Lemma stopContainers_runs (ctx : Context) (id : string) (containers : list Container.t) :
  every_run (stopContainers ctx id containers) (fun t r =>
    match r with
    | None => t = map (stopped_ok ctx) (members id containers)
    | Some e =>
        exists before cn err rest,
          members id containers = before ++ cn :: rest
          /\ t = map (stopped_ok ctx) before ++ [ev (stopContainer ctx cn 0%Z) (Some err)]
          /\ e = Wrapf err "failed to stop container %q" [ArgString (Container.ID cn)]
    end).
Proof.
  induction containers as [ | cn containers IH]; simpl.
  - reflexivity.
  - unfold members in *; simpl.
    destruct (String.eqb (Container.SandboxID cn) id); simpl.
    + intros [err | ]; simpl.
      * exists [], cn, err, (filter (fun c => String.eqb (Container.SandboxID c) id) containers).
        repeat split; reflexivity.
      * eapply every_run_weaken; [ | apply IH ].
        intros t [e | ]; simpl.
        -- intros (before & cn' & err & rest & Hm & -> & ->).
           exists (cn :: before), cn', err, rest. rewrite Hm. repeat split; reflexivity.
        -- intros ->. reflexivity.
    + exact IH.
Qed.

Lemma stopSandboxContainer_footprint c ctx sandbox :
  every_run (stopSandboxContainer c ctx sandbox) (fun t _ => infra_only t).
Proof.
  unfold stopSandboxContainer, waitSandboxStop, cleanupUnknownSandbox, defer, infra_only.
  exec. all: reflexivity.
Qed.
End Loop.

(** ** The unknown-state reconciler *)

Section Reconciler.
Context `{Package} {W : Type} (h : handler W).

(** C5. [cleanupUnknownSandbox ctx id sandbox] reads the clock once and
    makes exactly one call of [handleSandboxExit], the handler of live
    exit events, on the event with container id [id], id [id], pid 0,
    exit status [unknownExitCode] and the time just read; what that call
    answers is what it returns.  Wherever [stopSandboxContainer] hands
    over an exit event, it is this one with [id] the sandbox's ID. *)
Theorem cleanupUnknownSandbox_synthetic_exit
    (w : W) (c : criService) (ctx : Context) (id : string) (sandbox : Sandbox.t) :
  (exists now result,
     trace (run h (cleanupUnknownSandbox ctx id sandbox) w) =
       [ev time_Now now;
        ev (handleSandboxExit ctx
              {| eventtypes.ContainerID := id;
                 eventtypes.ID := id;
                 eventtypes.Pid := 0;
                 eventtypes.ExitStatus := unknownExitCode;
                 eventtypes.ExitedAt := now |} sandbox) result]
     /\ ret (run h (cleanupUnknownSandbox ctx id sandbox) w) = result)
  /\ (forall x sb,
        In (x, sb) (observe exit_handed (trace (run h (stopSandboxContainer c ctx sandbox) w))) ->
        sb = sandbox
        /\ eventtypes.ContainerID x = Sandbox.ID sandbox
        /\ eventtypes.ID x = Sandbox.ID sandbox
        /\ eventtypes.Pid x = 0%Z
        /\ eventtypes.ExitStatus x = unknownExitCode).
Proof.
  split.
  - apply (every_run_sound h (cleanupUnknownSandbox ctx id sandbox)
             (fun t r => exists now result, t = [ev time_Now now; _] /\ r = result)).
    unfold cleanupUnknownSandbox. exec.
    eexists _, _. split; reflexivity.
  - intros x sb.
    apply (every_run_sound h (stopSandboxContainer c ctx sandbox)
             (fun t _ => In (x, sb) (observe exit_handed t) -> _)).
    unfold stopSandboxContainer, waitSandboxStop, cleanupUnknownSandbox, defer.
    exec.
    all: try contradiction.
    all: match goal with
         | Hin : _ \/ False |- _ =>
             destruct Hin as [Hin | []]; injection Hin as <- <-; auto
         end.
Qed.

End Reconciler.

(** ** The bounded wait *)

Section BoundedWait.
Context `{Package} {W : Type} (h : handler W).

(** C2. [waitSandboxStop] makes one [select] over exactly the caller's
    [ctx.Done()], the channel of a timer started with the timeout, and
    the sandbox's stopped channel.  The case that fires decides the
    result: cancellation gives [ctx.Err()] wrapped in a message with the
    sandbox ID, the timer gives a timeout error with the sandbox ID, the
    stopped channel gives nil; in each case the other two results are
    excluded.  The timer is stopped on every path. *)
Theorem waitSandboxStop_one_of_three
    (w : W) (c : criService) (ctx : Context) (sandbox : Sandbox.t)
    (timeout : Duration) :
  let o := run h (waitSandboxStop c ctx sandbox timeout) w in
  exists timer fired rest released,
    trace o = ev (time_NewTimer timeout) timer
              :: ev (select_wait ctx timer (Sandbox.Stopped sandbox)) fired
              :: rest ++ [ev (Timer_Stop timer) released]
    /\ wait_outcome ctx (Sandbox.ID sandbox) fired rest (ret o).
Proof.
  cbv zeta.
  apply (every_run_sound h (waitSandboxStop c ctx sandbox timeout)
           (fun t r => exists timer fired rest released,
              t = ev (time_NewTimer timeout) timer
                  :: ev (select_wait ctx timer (Sandbox.Stopped sandbox)) fired
                  :: rest ++ [ev (Timer_Stop timer) released]
              /\ wait_outcome ctx (Sandbox.ID sandbox) fired rest r)).
  unfold waitSandboxStop, defer.
  exec.
  - eexists _, case_ctx_Done, [_], _. split; [ reflexivity | ].
    eexists. repeat split; try reflexivity; try discriminate.
    eexists; reflexivity.
  - eexists _, case_timer, [], _. split; [ reflexivity | ].
    repeat split; try discriminate. intros [cause Hc]; discriminate.
  - eexists _, case_Stopped, [], _. split; [ reflexivity | ].
    repeat split; try discriminate. intros [cause Hc]; discriminate.
Qed.

End BoundedWait.

(** ** The infra-container stop state machine *)

Section InfraContainer.
Context `{Package} {W : Type} (h : handler W).

(** C4. When the task query of [stopSandboxContainer] answers an error:
    if the error is not-found and the state read is [Unknown], the rest
    of the run and the result are those of [cleanupUnknownSandbox] for
    this sandbox; if it is not-found in any other state, nothing more is
    called and the result is nil; any other error is returned, wrapped,
    and nothing more is called. *)
Theorem stopSandboxContainer_task_query_fails
    (w : W) (c : criService) (ctx : Context) (sandbox : Sandbox.t)
    (status : Status.t) (err : error) (w1 w2 : W) :
  h (Status_Get (Sandbox.Status sandbox)) w = (status, w1) ->
  h (Container_Task ctx (Sandbox.Container sandbox)) w1 = (inr err, w2) ->
  let asked := [ev (Status_Get (Sandbox.Status sandbox)) status;
                ev (Container_Task ctx (Sandbox.Container sandbox)) (inr err)] in
  run h (stopSandboxContainer c ctx sandbox) w =
    if IsNotFound err then
      if State_eqb (Status.State status) StateUnknown
      then after asked
             (run h (cleanupUnknownSandbox ctx (Sandbox.ID sandbox) sandbox) w2)
      else Outcome None w2 asked
    else Outcome (Some (Wrap err "failed to get sandbox container")) w2 asked.
Proof.
  intros Hstatus Htask asked.
  unfold stopSandboxContainer. cbn [bind perform].
  rewrite run_Do, Hstatus. cbn [fst snd bind].
  rewrite run_Do, Htask. cbn [fst snd bind].
  destruct (IsNotFound err); cbn [negb].
  - destruct (State_eqb (Status.State status) StateUnknown).
    + destruct (run h (cleanupUnknownSandbox ctx (Sandbox.ID sandbox) sandbox) w2);
        reflexivity.
    + reflexivity.
  - reflexivity.
Qed.

(** C3. In a run of [stopSandboxContainer] that read the state
    [Unknown], a kill of the task comes only after [task.Wait] answered
    an exit channel for that task and, after that, the channel was
    registered with the exit monitor under the sandbox's ID. *)
Theorem stopSandboxContainer_subscribes_before_kill
    (w : W) (c : criService) (ctx : Context) (sandbox : Sandbox.t)
    (task : containerd.Task) (pre : list event) (e : event) (post : list event) :
  trace (run h (stopSandboxContainer c ctx sandbox) w) = pre ++ e :: post ->
  first_seen state_answer pre = Some StateUnknown ->
  is_kill task e = true ->
  exists before waitCtx exitCh between exitCtx pid stopCh after,
    pre = before
          ++ ev (Task_Wait waitCtx task) (inl exitCh)
          :: between
          ++ ev (startExitMonitor exitCtx (Sandbox.ID sandbox) pid exitCh) stopCh
          :: after.
Proof.
  revert pre e post.
  apply (every_run_sound h (stopSandboxContainer c ctx sandbox)
           (fun t _ => forall pre e post, t = pre ++ e :: post -> _ -> _ -> _)).
  unfold stopSandboxContainer, waitSandboxStop, cleanupUnknownSandbox, defer.
  exec.
  all: match goal with Heq : _ = _ ++ _ :: _ |- _ => positions Heq end.
  all: subst.
  all: unfold is_kill, first_seen, called, ev in *; simpl in *; try discriminate.
  all: try match goal with
           | Hk : Nat.eqb _ _ = true |- _ => apply Nat.eqb_eq in Hk; subst
           end.
  all: match goal with
       | Hs : Some _ = Some StateUnknown |- _ => injection Hs as Hs; rewrite Hs in *
       end; try discriminate.
  all: eexists [_; _; _; _], _, _, [_; _; _], _, _, _, []; reflexivity.
Qed.

End InfraContainer.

# EXERCISE
Each line from the one containing "all: subst." through the last line of the entries above is to be returned exactly, and no others.

# SOLUTION TO THE PROBLEM
  all: subst.
  all: unfold is_kill, first_seen, called, ev in *; simpl in *; try discriminate.
  all: try match goal with
           | Hk : Nat.eqb _ _ = true |- _ => apply Nat.eqb_eq in Hk; subst
           end.
  all: match goal with
       | Hs : Some _ = Some StateUnknown |- _ => injection Hs as Hs; rewrite Hs in *
       end; try discriminate.
  all: eexists [_; _; _; _], _, _, [_; _; _], _, _, _, []; reflexivity.
Qed.

End InfraContainer.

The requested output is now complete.